### SOURCE INFORMATION
(** Row by row: the value of the row [r] in the column [j] of a table
    of [n] columns is the value number [r * n + j]. *)
Lemma columnOf_lookup (n j r : nat) (toks : list item) :
  (j < n)%nat -> columnOf n j 0 toks !! r = toks !! (r * n + j)%nat.
Proof.
  intros Hj. rewrite columnOf_ahead by exact Hj. unfold ahead_of.
  rewrite Nat.Div0.mod_0_l. replace (j + n - 0)%nat with (j + 1 * n)%nat by lia.
  rewrite Nat.Div0.mod_add, Nat.mod_small by lia. reflexivity.
Qed.

Lemma bindLoop_names (l : loc) (vals vals' : list loopValues) (blk : Block) :
  names vals = names vals' -> Parser.bindLoop l vals blk = Parser.bindLoop l vals' blk.
Proof.
  unfold Parser.bindLoop. revert vals' blk.
  induction vals as [|v vals IH]; intros [|v' vals'] blk H; try discriminate H; [reflexivity|].
  cbn in H. injection H as Hn H. cbn [fold_left]. rewrite Hn. apply IH, H.
Qed.

Lemma columnIndex_names (i : Z) (vals vals' : list loopValues) (m : gmap string Z) :
  names vals = names vals' -> Parser.columnIndex i vals m = Parser.columnIndex i vals' m.
Proof.
  revert vals' i m.
  induction vals as [|v vals IH]; intros [|v' vals'] i m H; try discriminate H; [reflexivity|].
  cbn in H. injection H as Hn H. cbn [Parser.columnIndex]. rewrite Hn. apply IH, H.
Qed.

Lemma alterBlock_ext (f g : Block -> Block) (b : blockRef) (c : CIF) :
  (forall blk, f blk = g blk) -> alterBlock f b c = alterBlock g b c.
Proof.
  intros Hfg. unfold alterBlock. f_equal. destruct b as [bn|bn fn].
  - apply alter_ext. intros db _. unfold alterDataBlock. rewrite Hfg. reflexivity.
  - apply alter_ext. intros db _. unfold alterFrame. f_equal.
    apply alter_ext. intros fr _. rewrite Hfg. reflexivity.
Qed.

(** The name and the texts of the column [j] of a table with the tags
    [tags] and the values [values], and the type that the values give it. *)
Definition columnRead (tags values : list item) (j : nat) (tg : item) : loopValues :=
  let toks := columnOf (length tags) j 0 values in
  mkLoopValues (ToLower (val tg)) (List.map val toks) (columnTyp (List.map typ toks)).

(** A successful [parseLoop] by the tokens that it read: one or more
    tags, then the values, [L] for each tag, up to the first token [t']
    that is no value; the table it installed under the tags, at the end of
    the heap, has one column for each tag, made of the values dealt to
    that column. *)
Lemma parseLoop_tokens (fuel : nat) (b : blockRef) (p p' : parser) (t' : item) :
  Parser.parseLoop fuel b p = Ok (t', p') ->
  exists (tags values : list item) (p2 : parser) (cols : list ValueLoop) (L : nat),
    reads p (tags ++ values ++ [t'])%list p2 /\
    Forall (fun tg => typ tg = itemDataTag) tags /\
    Forall (fun tv => isValueType (typ tv) = true) values /\
    isValueType (typ t') = false /\
    tags <> [] /\ (1 <= L)%nat /\ length values = (L * length tags)%nat /\
    Forall (fun tg => Items (getBlock b (cif p)) !! ToLower (val tg) = None /\
                      Loops (getBlock b (cif p)) !! ToLower (val tg) = None) tags /\
    length cols = length tags /\
    (forall j tg, tags !! j = Some tg ->
       exists col, cols !! j = Some col /\ converted (columnRead tags values j tg) col) /\
    cif p' = alterBlock (Parser.bindLoop (length (heap (cif p))) (List.map newColumn tags)) b
               (snd (allocLoop {| Columns := Parser.columnIndex 0 (List.map newColumn tags) ∅;
                                  Values := cols |} (cif p))).
Proof.
  unfold Parser.parseLoop. intros H.
  bind_inv H as (loopLine & p0' & Hg & H). apply gets_Ok in Hg as [-> ->].
  bind_inv H as (t0 & p0 & Hn & H).
  bind_inv H as (u1 & p0'' & Hc1 & H).
  destruct (itemType_eqb (typ t0) itemDataTag) eqn:Et0; simpl in Hc1;
    [|exfalso; exact (typeName_errf _ _ _ _ Hc1)].
  apply ret_Ok in Hc1 as [_ ->].
  bind_inv H as ([t1 vals] & p1 & Htags & H).
  bind_inv H as (u2 & p1' & Hc2 & H).
  destruct (isValueType (typ t1)) eqn:Et1; simpl in Hc2;
    [|exfalso; exact (typeName_errf _ _ _ _ Hc2)].
  apply ret_Ok in Hc2 as [_ ->].
  bind_inv H as ([[t2 count] vals2] & p2 & Hvals & H).
  destruct (length vals2) as [|m] eqn:El; [discriminate H|].
  bind_inv H as (u3 & p2' & Hc3 & H).
  destruct ((count mod S m)%nat =? 0)%nat eqn:Emod; simpl in Hc3; [|discriminate Hc3].
  apply ret_Ok in Hc3 as [_ ->].
  bind_inv H as (l & p3 & Hconv & H). apply ret_Ok in H as [-> ->].
  pose proof (next_cif _ _ _ _ Hn) as Hcif0.
  (* the tags *)
  destruct (parseLoopTags_names _ _ _ _ _ _ _ _ _ Htags) as (new & Hnew & Hdecl).
  destruct (parseLoopTags_tokens _ _ _ _ _ _ _ _ _ Htags)
    as (tags & rest & Heq & Hr1 & Htg & Ht1 & Hvals0).
  cbn [app] in Hnew, Hvals0. subst new.
  assert (Hne : tags <> []).
  { intros ->. cbn in Heq. injection Heq as -> _.
    apply itemType_eqb_eq in Et0. contradiction. }
  pose proof (reads_cif _ _ _ Hr1) as Hcif1.
  (* the values *)
  destruct (parseLoopValues_tokens _ _ _ _ _ _ _ _ _ _ Hvals)
    as (values & rest2 & Heq2 & Hr2 & Hval & Ht2 & Hcount & Hlen2 & Hcol).
  pose proof (reads_cif _ _ _ Hr2) as Hcif2.
  rewrite Hvals0, length_map in Hlen2, Hcol.
  assert (Hm : S m = length tags) by congruence.
  rewrite Hm in Emod. apply Nat.eqb_eq in Emod. cbn [Nat.add] in Hcount. subst count.
  assert (Hvne : values <> []).
  { intros ->. cbn in Heq2. injection Heq2 as -> _. congruence. }
  assert (HL : exists L : nat, (1 <= L)%nat /\ length values = (L * length tags)%nat).
  { exists (length values / length tags)%nat.
    pose proof (Nat.div_mod_eq (length values) (length tags)) as Hd.
    rewrite Emod in Hd. split; [|lia].
    destruct (length values / length tags)%nat eqn:Eq; [|lia].
    destruct values; [contradiction | cbn [length] in Hd; lia]. }
  destruct HL as (L & HL1 & HL2).
  (* the conversion *)
  unfold Parser.convertLoopValues in Hconv.
  bind_inv Hconv as (bname & q1 & Hg & Hconv). apply gets_Ok in Hg as [-> ->].
  bind_inv Hconv as (cols & q2 & Hc & Hconv).
  pose proof (convertColumns_converted _ _ _ _ _ Hc) as Hcv.
  apply convertColumns_Ok in Hc as [-> Hcols].
  bind_inv Hconv as (l1 & q3 & Ha & Hconv). simpl in Ha. injection Ha as <- <-.
  bind_inv Hconv as (u & q4 & Hmod & Hconv). apply modify_Ok in Hmod as ->.
  apply ret_Ok in Hconv as [-> ->].
  assert (Hnames : names vals2 = names (List.map newColumn tags)).
  { apply list_eq. intros j. unfold names.
    rewrite (list_lookup_fmap lv_name vals2), (list_lookup_fmap lv_name (List.map newColumn tags)).
    destruct (List.map newColumn tags !! j) as [v|] eqn:Ej.
    - rewrite (Hcol _ _ Ej). reflexivity.
    - apply lookup_ge_None in Ej. rewrite length_map in Ej.
      rewrite lookup_ge_None_2 by lia. reflexivity. }
  exists tags, values, p2, cols, L.
  split.
  { destruct tags as [|tg0 tags0]; [contradiction|]. cbn [app] in Heq. injection Heq as <- ->.
    cbn [app]. apply (reads_cons fuel p p0 p2 t0 _ Hn).
    destruct values as [|v0 values0]; [contradiction|]. cbn [app] in Heq2.
    injection Heq2 as <- ->.
    pose proof (reads_app _ _ _ _ _ Hr1 Hr2) as Hr. rewrite <- app_assoc in Hr.
    exact Hr. }
  split; [exact Htg|]. split; [exact Hval|]. split; [exact Ht2|].
  split; [exact Hne|]. split; [exact HL1|]. split; [exact HL2|].
  split.
  { rewrite Forall_forall in Hdecl. rewrite Forall_forall. intros tg Hin.
    destruct (Hdecl (newColumn tg)) as [(_ & Hi & Hl) _].
    - rewrite Hvals0. apply list_elem_of_fmap. exists tg. split; [reflexivity | exact Hin].
    - cbn [lv_name newColumn] in Hi, Hl. rewrite Hcif0 in Hi, Hl. split; assumption. }
  assert (Hlc : length cols = length tags).
  { apply Forall2_length in Hcols. congruence. }
  split; [exact Hlc|].
  split.
  { intros j tg Hj.
    assert (Hv : vals2 !! j = Some (columnRead tags values j tg)).
    { rewrite (Hcol j (newColumn tg)) by (rewrite list_lookup_fmap, Hj; reflexivity).
      reflexivity. }
    destruct (Forall2_lookup_l _ _ _ _ _ Hcv Hv) as (col & Hcj & Hconvd).
    exists col. split; assumption. }
  cbn [cif Parser.set_cif]. rewrite Hcif2, Hcif1, Hcif0.
  rewrite (columnIndex_names _ _ _ _ Hnames).
  apply alterBlock_ext. intros blk. apply bindLoop_names, Hnames.
Qed.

### WORK TO BE COMPLETED
Copy each line above that contains the string "ToLower".

### ANSWER TO THE EXERCISE
  mkLoopValues (ToLower (val tg)) (List.map val toks) (columnTyp (List.map typ toks)).
    Forall (fun tg => Items (getBlock b (cif p)) !! ToLower (val tg) = None /\
                      Loops (getBlock b (cif p)) !! ToLower (val tg) = None) tags /\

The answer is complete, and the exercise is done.